Yesterday, I reluctantly booked the Southeast Asia leg of our trip, a process that took the entire day and much fretting (do we go to Myanmar or Laos? Or Malaysia?…Who cares?). And I looked into a trip to Luxor and Aswan, though I couldn’t bring myself to book anything for these cities just yet. The idea of taking a 10 to 12 hour train ride through Egypt sounds relaxing in some respects (trains tend to be roomier than planes and the schedule for boarding is a lot more laid back) and anxiety-provoking in others (the trains in Egypt derail a lot and sometimes they’re bombed). We could take a plane from Cairo to Luxor, but then we’d miss all the small towns in between along the Nile. None of them are safe enough to visit right now, but if we could peer out through the window of a train, I’d love to see them because I’ve heard that in Egypt, there’s Cairo and then there’s Everywhere Else. And I’d like to see just a little bit of the Everywhere Else.

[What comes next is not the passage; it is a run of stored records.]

Lemma canonical_state_exact_witness :
  let w := wire_of Report in let t := wire_of TradeCapture in let s := wire_of SessionStatus in let a := wire_of AuctionInfo in
  canonical_state open_engine = canonical_state moved_engine <-> business open_engine = business moved_engine.
Proof.
  intros w t s a. pose proof (wire_of_laws Report) as laws.
  apply canonical_state_exact; constructor; concrete_fits.
Defined.
(** ** Requests *)

Lemma cancel_all_natural ev ts targets : forall e, cancel_all targets ev ts (em e) = outcome_map em (cancel_all targets ev ts e).
Proof.
  induction targets as [|id targets IH]; intros e; cbn [cancel_all]; [done|]. eapply obind_natural; [apply close_order_natural|exact IH].
Qed.

Lemma mass_cancel_natural m e : mass_cancel m (em e) = outcome_map em (mass_cancel m e).
Proof.
  unfold mass_cancel. eapply obind_natural; [apply tick_natural|]. intros e1. owners.
  assert (mass_targets m (em e1) = mass_targets m e1) as -> by (by apply due_orders_natural).
  eapply obind_natural; [apply cancel_all_natural|]. intros e2. owners.
  eapply obind_natural; [apply publish_indicative_natural|]. intros e3. by rewrite remember_outputs.
Qed.

Lemma subscribe_natural owner e : engine_subscribe (f owner) (em e) = outcome_map em (engine_subscribe owner e).
Proof.
  unfold engine_subscribe. eapply obind_natural; [apply tick_natural|]. intros e1. owners.
  apply publish_indicative_natural.
Qed.

Lemma begin_opening_call_natural secs e : begin_opening_call secs (em e) = outcome_map em (begin_opening_call secs e).
Proof.
  unfold begin_opening_call. eapply obind_natural; [apply tick_natural|]. intros e1. owners. destruct (_ || _); [done|]. owners.
  rewrite set_phase_natural. eapply obind_natural; [apply publish_indicative_natural|]. intros e2. by rewrite remember_outputs.
Qed.

Lemma bind_status_owner_natural id who outs e :
  bind_status_owner id who (output_map f <$> outs) (em e) = em (bind_status_owner id who outs e).
Proof.
  unfold bind_status_owner.
  assert (accepted id (output_map f <$> outs) = accepted id outs) as ->.
  { unfold accepted. change (output_map f <$> outs) with (map (output_map f) outs). rewrite <- List.map_rev.
    generalize (rev outs). intros l. change (map (output_map f) l) with (output_map f <$> l).
    match goal with |- match ?x with _ => _ end = match ?y with _ => _ end => assert (x = y) as ->; [|done] end.
    induction l as [|o l IH]; [done|]. rewrite fmap_cons. destruct o as [| |to r| | | |]; cbn; try exact IH.
    destruct (bool_decide _); [f_equal|]; exact IH. }
  destruct (accepted id outs); [|done]. owners. done.
Qed.

Lemma replace_reason_natural m e : replace_reason (replace_map f m) (em e) = replace_reason m e.
Proof.
  assert (replace_entry_reason (replace_map f m) (em e) = replace_entry_reason m e) as H1.
  { unfold replace_entry_reason. owners. change (cr_order_id (replace_map f m)) with (cr_order_id m).
    change (cr_new_order_id (replace_map f m)) with (cr_new_order_id m).
    assert (forall o : option (OrderState R), is_Some (sm <$> o) <-> is_Some o) as Hs by (intros; apply fmap_is_Some).
    rewrite (bool_decide_ext _ _ (Hs (e_states e !! cr_new_order_id m))). by destruct (e_states e !! cr_order_id m). }
  unfold replace_reason. rewrite H1. change (replace_value_reason (replace_map f m) (em e)) with (replace_value_reason m e).
  destruct (or_else _ _); [done|]. rewrite e_states_natural. by destruct (e_states e !! _).
Qed.

Lemma replace_reject_natural m reason e : replace_reject (replace_map f m) reason (em e) = em (replace_reject m reason e).
Proof. unfold replace_reject. owners. apply on_send_reject. Qed.

Lemma preflight_cancel_natural m e : preflight_cancel (cancel_map f m) (em e) = outcome_map em (preflight_cancel m e).
Proof.
  unfold preflight_cancel. owners. change (c_order_id (cancel_map f m)) with (c_order_id m).
  destruct (e_states e !! c_order_id m) as [st|]; simpl; [|done]. destruct (bool_decide _).
  - simpl. f_equal. apply on_send_reject.
  - eapply obind_natural; [apply remove_live_natural|]. intros [md e1]. cbn [prod_map fst snd]. rewrite e_states_natural.
    destruct (e_states e1 !! c_order_id m) as [st1|]; simpl; [|done]. f_equal. owners. reflexivity.
Qed.

Lemma replace_call_market_natural m old e :
  replace_call_market (replace_map f m) old (em e) = outcome_map em (replace_call_market m old e).
Proof.
  unfold replace_call_market. owners. change (cr_order_id (replace_map f m)) with (cr_order_id m).
  destruct (e_states e !! cr_order_id m) as [st|]; simpl; [|done].
  destruct ((_ >? 0) && _); [simpl; f_equal; apply replace_reject_natural|].
  apply obind_shared. intros tif. cbn [cr_new_quantity replace_map cr_client_replace_id cr_output_tx cr_new_order_id cum_qty state_map].
  set (q := if cr_new_quantity m >? 0 then _ else _).
  change (replaced_state (sm st) q ?t ?c (f ?x) ?a) with (sm (replaced_state st q t c x a)). owners.
  change (replacement_market old (replace_map f m) q ?t ?c) with (replacement_market old m q t c).
  simpl. f_equal. destruct (_ && _); owners; done.
Qed.
Lemma validate_summary state d : digest_counts d -> validate_expected (summary_json (digest_summary state d)) = Ok tt.
Proof using sha_laws.
  intros [Hg Hs]. unfold validate_expected. set (s := digest_summary state d). set (j := summary_json s).
  assert (require_text "canonical_version" CANONICAL_VERSION j = Ok tt /\ require_text "state_version" STATE_VERSION j = Ok tt) as [-> ->] by done.
  change (json_get "global" j) with (@Ok _ string (digest_json (stream_result (bd_global d)))).
  change (json_get "symbols" j) with (@Ok _ string (json_object (prod_map id digest_json <$> rs_symbols s))).
  change (json_get "final_state_sha256" j) with (@Ok _ string (JString (sha256 state))). cbn [rbind]. rewrite check_digest_stream by done. cbn [rbind].
  destruct (object_values (fun v => check_digest v = Ok tt) (prod_map id digest_json <$> rs_symbols s)) as (m & -> & Hm).
  { apply Forall_fmap. unfold s. cbn [rs_symbols digest_summary]. apply Forall_fmap. eapply Forall_impl; [exact Hs|].
    intros [k v] Hv. cbn. by apply check_digest_stream. }
  assert (check_digests m = Ok tt) as ->; [|cbn [rbind json_text]; apply check_sha256].
  induction Hm as [|[k v] m Hv _ IH]; [done|]. cbn [check_digests]. simpl in Hv. rewrite Hv. done.
Qed.

Lemma summary_shape s : json_shape 64 0 (summary_json s).
Proof.
  assert (forall d e, (d < 64)%nat -> json_shape 64 d (digest_json e)) as Hd by (intros d e H'; unfold digest_json; shape_fields).
  unfold summary_json. shape_fields; [apply Hd; lia|]. apply shape_object; [lia|]. apply Forall_fmap, Forall_true. intros [k e]. apply Hd. lia.
Qed.

(** ** The manifest *)

Context (schedule : option SessionSchedule) (stp : StpMode) (config : SymbolConfig).
Context (Hschedule : match schedule with Some s => valid_schedule s | None => True end) (Hsorted : bt_sorted config) (Hentries : Forall entry_ok config).

Lemma manifest_ok m start : json_ok 64 0 (JObject m) -> valid_utf8 (bytes_of start) = true -> json_ok 65 0 (manifest_of schedule stp config (JObject m) start).
Proof using sha_laws build_laws Hschedule.
  intros Hm Hs. unfold manifest_of. apply ok_object; [lia|]. assert (forall s, valid_utf8 (bytes_of s) = true -> json_ok 65 1 (JString s)) as Ht by (intros; constructor; [lia|done]).
  repeat first [apply Forall_nil_2|apply Forall_cons_2; [split; [reflexivity|cbn [snd]]|]]; try (apply Ht; first [reflexivity|apply sha256_utf8|done]).
  all: try (constructor; lia).
  - apply Ht, version_text.
  - apply Ht, commit_text.
  - destruct schedule; [apply Ht; by apply show_schedule_utf8|constructor; lia].
  - apply Ht. by destruct stp.
  - eapply ok_deeper; [|exact Hm]. lia.
Qed.

Lemma finished_ok h th now M : json_ok 64 0 M -> (exists m, M = JObject m) -> valid_utf8 (bytes_of now) = true ->
  json_ok 64 0 (finished_manifest (sha256 h) (sha256 th) now M).
Proof using sha_laws.
  intros HM [m ->] Hn. unfold finished_manifest. cbn [put]. repeat (apply ok_insert; [reflexivity| |]); [done|..]; constructor; try lia; try apply sha256_utf8; done.
Qed.

Lemma require_ok key s j : json_get key j = Ok (JString s) -> require_text key s j = Ok tt.
Proof. intros Hj. unfold require_text. rewrite Hj. cbn [json_text]. rewrite bool_decide_false by (intros Hx; by apply Hx). done. Qed.

Lemma stp_text : stp_mode_parse (stp_mode_as_str stp) = Ok stp.
Proof. by destruct stp. Qed.

(** The settings of a manifest with a marker. *)
Lemma settings_of M complete :
  json_get "session_schedule" M = Ok (match schedule with Some s => JString (show_schedule s) | None => JNull end) ->
  json_get "stp_default" M = Ok (JString (stp_mode_as_str stp)) -> json_get "complete" M = Ok (JBool complete) ->
  read_settings M = Ok (mkSettings schedule stp complete).
Proof using Hschedule.
  intros H1 H2 H3. unfold read_settings. rewrite H1, H2, H3. cbn [rbind json_text]. rewrite stp_text. cbn [or_invalid].
  destruct schedule as [s|]; [|done]. cbn [rbind json_text]. rewrite parse_show_schedule by done. done.
Qed.

Lemma read_symbols M (dir : Files) :
  dir "symbols.csv"%string = Some (bytes_of (canonical config)) -> json_get "symbol_config_sha256" M = Ok (JString (sha256 (bytes_of (canonical config)))) ->
  read_config M dir = Ok config.
Proof using Hsorted Hentries.
  intros Hd Hm. unfold read_config, read_bundle_file. rewrite Hd. unfold read_string. rewrite canonical_utf8 by done. cbn [rbind].
  rewrite string_of_bytes_of, (require_ok _ _ _ Hm). cbn [rbind]. rewrite parse_canonical by done. done.
Qed.

(** ** Inspection *)

Context `{!Wire Report, !Wire TradeCapture, !Wire SessionStatus, !Wire AuctionInfo}.
Context `{!Wire NewOrderSingle, !Wire OrderCancelRequest, !Wire OrderCancelReplaceRequest, !Wire OrderMassCancelRequest, !Wire SessionControl}.
Context `{!WireLaws NewOrderSingle, !WireLaws OrderCancelRequest, !WireLaws OrderCancelReplaceRequest, !WireLaws OrderMassCancelRequest, !WireLaws SessionControl}.
Context `{!Wire LogRecord, !WireLaws LogRecord}.

Lemma canonical_owners {S T : Type} (f : S -> T) (e : Engine S Z) : canonical_state (engine_map f e) = canonical_state e.
Proof.
  rewrite <- (business_bytes (engine_map f e)), <- (business_bytes e). f_equal. unfold business.
  change (e_states (engine_map f e)) with (state_map f <$> e_states e). rewrite <- map_fmap_compose. reflexivity.
Qed.

Lemma mirrored_state file rows (j : Journal R) : journal_state (mirrored file rows j) = journal_state j.
Proof.
  unfold journal_state. change (j_engines (mirrored file rows j)) with (engine_map (fun _ => tt) <$> j_engines j). change (j_ids (mirrored file rows j)) with (j_ids j).
  rewrite bt_of_map_fmap. unfold w_list. rewrite length_fmap. do 3 f_equal. generalize (bt_of_map (j_engines j)). intros l.
  induction l as [|[sym e] l IH]; [done|]. rewrite fmap_cons, !bind_cons, IH. cbn [prod_map fst snd id]. by rewrite canonical_owners.
Qed.

(** A bundle whose manifest is the one of the start is not complete. *)
Lemma inspect_incomplete dir m start i :
  json_ok 64 0 (manifest_of schedule stp config (JObject m) start) ->
  dir "manifest.json"%string = Some (bytes_of (json_encode (manifest_of schedule stp config (JObject m) start))) ->
  inspect_bundle (Some dir) = Done (Ok i) -> in_complete i = false.
Proof using Hschedule.
  intros HM Hd. unfold inspect_bundle, read_bundle_file. rewrite Hd, parse_encoded by done. cbn [obind rbind].
  destruct (check_versions _); [|done]. cbn [rbind]. destruct (read_config _ dir) as [config'|]; [|done]. cbn [rbind].
  rewrite (settings_of _ false) by reflexivity. cbn [rbind se_complete read_expected obind]. destruct (read_trace _ _ dir) as [[rows|]| |]; try done. cbn [obind].
  unfold compare_replay. destruct (dir "commands.log"%string); [|done]. cbn [se_schedule se_stp se_complete].
  destruct (journal_replay _ _ _ _ _ _ _) as [[j|]| |]; try done. cbn [obind rbind]. by intros [= <-].
Qed.

(** The files of a finished run. *)
Record bundle_of (dir : Files) (M : Json) (log trace : list Z) (summary : RunSummary) : Prop := {
  bu_symbols : dir "symbols.csv"%string = Some (bytes_of (canonical config));
  bu_manifest : dir "manifest.json"%string = Some (bytes_of (json_encode M));
  bu_expected : dir "expected.json"%string = Some (bytes_of (json_encode (summary_json summary)));
  bu_trace : dir "events.jsonl"%string = Some trace;
  bu_log : dir "commands.log"%string = Some log;
}.

(** Such a bundle verifies. *)
Lemma inspect_complete dir m start now (j : Journal R) rows c rs :
  let M := manifest_of schedule stp config (JObject m) start in
  let M' := finished_manifest (sha256 (log_file (j_log j))) (sha256 (trace_bytes rows)) now M in
  json_ok 64 0 M -> valid_utf8 (bytes_of now) = true -> bundle_of dir M' (log_file (j_log j)) (trace_bytes rows) (journal_summary j) ->
  valid_utf8 (trace_bytes rows) = true -> valid_utf8 (bytes_of (json_encode (summary_json (journal_summary j)))) = true ->
  digest_counts (j_digest j) -> Forall row_ok rows -> j_inspection j = Some c -> cl_rows c = [] ->
  (exists h bss, holds schedule stp config (j_log j) rs h bss) ->
  replay_list rs (replay_start schedule stp config (log_file (j_log j))) = Done (Ok (mirrored (log_file (j_log j)) rows j)) ->
  inspect_bundle (Some dir) = Done (Ok (mkInspection true false (journal_summary j) (Some (summary_json (journal_summary j))) (journal_state j) rows (Some rows) config)).
Proof using sha_laws Hschedule Hsorted Hentries WireLaws5.
  intros M M' HM Hn [Bs Bm Be Bt Bl] Hv1 Hv2 Hcnt Hrows Hc Hnil (h & bss & Hh) Hrep.
  assert (json_ok 64 0 M') as HM' by (apply finished_ok; [done|by eexists|done]).
  unfold inspect_bundle. unfold read_bundle_file at 1. rewrite Bm, parse_encoded by done. cbn [obind rbind].
  assert (check_versions M' = Ok tt) as -> by (unfold check_versions; rewrite !require_ok by reflexivity; done).
  rewrite (read_symbols _ _ Bs) by reflexivity. rewrite (settings_of _ true) by reflexivity. cbn [rbind se_complete].
  unfold read_expected, hash_file, read_bundle_file. rewrite Bl, Be. cbn [rbind]. rewrite require_ok by reflexivity.
  rewrite parse_encoded by (apply shape_text; [apply summary_shape|done]). cbn [obind rbind]. assert (validate_expected (summary_json (journal_summary j)) = Ok tt) as -> by (by apply validate_summary). cbn [rbind].
  destruct (collect_rows rows Hrows Hv1) as [Hcol Hchk].
  assert (read_trace true M' dir = Done (Ok (Some rows))) as ->.
  { unfold read_trace. change (json_get "trace_version" M') with (@Ok _ string (JString TRACE_VERSION)).
    change (json_get "trace_sha256" M') with (@Ok _ string (JString (sha256 (trace_bytes rows)))). cbn [negb Bool.eqb json_text].
    rewrite bool_decide_false by (intros Hx; by apply Hx). unfold hash_file. rewrite Bt. cbn [rbind]. rewrite require_ok by reflexivity.
    change (default [] (Some (trace_bytes rows))) with (trace_bytes rows). rewrite Hcol. cbn [obind rbind]. rewrite Hchk. done. }
  cbn [obind]. unfold compare_replay. rewrite Bl. cbn [se_schedule se_stp se_complete]. rewrite (journal_replay_frames _ _ _ _ _ _ _ _ Hh), Hrep. cbn [obind rbind].
  change (journal_summary (mirrored (log_file (j_log j)) rows j)) with (digest_summary (journal_state (mirrored (log_file (j_log j)) rows j)) (j_digest j)).
  rewrite mirrored_state. fold (journal_summary j). unfold mirrored. cbn [set_log set_recording j_inspection]. rewrite Hc. cbn [fmap option_fmap option_map rows_shift cl_rows].
  rewrite Hnil, app_nil_r, json_eqb_refl, compatible_refl by done. done.
Qed.
End verify.

(** ** Theorem *)

(** A configuration and a schedule the core was started with. *)
Definition configured (schedule : option SessionSchedule) (config : SymbolConfig) : Prop :=
  (exists text, parse_config text = Ok config) /\ match schedule with Some s => exists v, parse_schedule v = Ok s | None => True end.

(** The directory of a bundle: its files as they are found, and the log, which
    every append syncs. *)
Definition with_log (log : list Z) (found : Files) : Files :=
  fun name => if bool_decide (name = "commands.log"%string) then Some log else found name.

Definition crash_view (r : Recording) (found : Files) : Prop := forall name, crashed (rc_fs r) name (found name).

Section theorem.
Context {sha : Sha256} {sha_laws : Sha256Laws} {build : Build} {build_laws : BuildLaws} {R : Type}.
Context `{!Wire Report, !Wire TradeCapture, !Wire SessionStatus, !Wire AuctionInfo}.
Context `{!Wire NewOrderSingle, !Wire OrderCancelRequest, !Wire OrderCancelReplaceRequest, !Wire OrderMassCancelRequest, !Wire SessionControl}.
Context `{!WireLaws NewOrderSingle, !WireLaws OrderCancelRequest, !WireLaws OrderCancelReplaceRequest, !WireLaws OrderMassCancelRequest, !WireLaws SessionControl}.
Context `{!Wire LogRecord, !WireLaws LogRecord}.

(** What has been written is text, as everything made of strings is. *)
Definition text_recorded (j : Journal R) : Prop :=
  valid_utf8 (bytes_of (json_encode (summary_json (journal_summary j)))) = true /\
  forall r trace, j_recording j = Some r -> fs_read "events.jsonl" (rc_fs r) = Some trace -> valid_utf8 trace = true.

(** An inspection that gives a run back. *)
Definition gives_back (j : Journal R) (i : Inspection) : Prop :=
  in_complete i = true /\ in_diverged i = false /\ in_summary i = journal_summary j /\ in_final_state i = journal_state j.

This morning John said, “We know that booking a flight to Luxor would be easy. Nothing would happen. We’d just go and come back.”
And I said, “I know…” pausing to think for a second. And then, in the same breath we both said, “Then why bother going?” And then we nodded to each other knowingly.
Staying safe is always a goal, but it isn’t the only goal.
Relaxation is a nice goal, but relaxation is boring without periods of heavy work preceding it.
This trip has been hard, but we don’t regret coming here.
After we cross the ocean and we walk back into our house in the U.S. months from now and I see something small that I left out of place: a hair clippie, a note to myself about something that no longer matters, or an item I chose not to pack at the last minute, I’ll be awed by where we’ve been and what we’ve done and how enormous the details of our lives in the U.S. seemed while we were there before and how small all those details seem upon our return.
Doing something difficult makes difficult things seem easier.
No one dreams of a visit to the gray area between the White Desert and the Black Desert.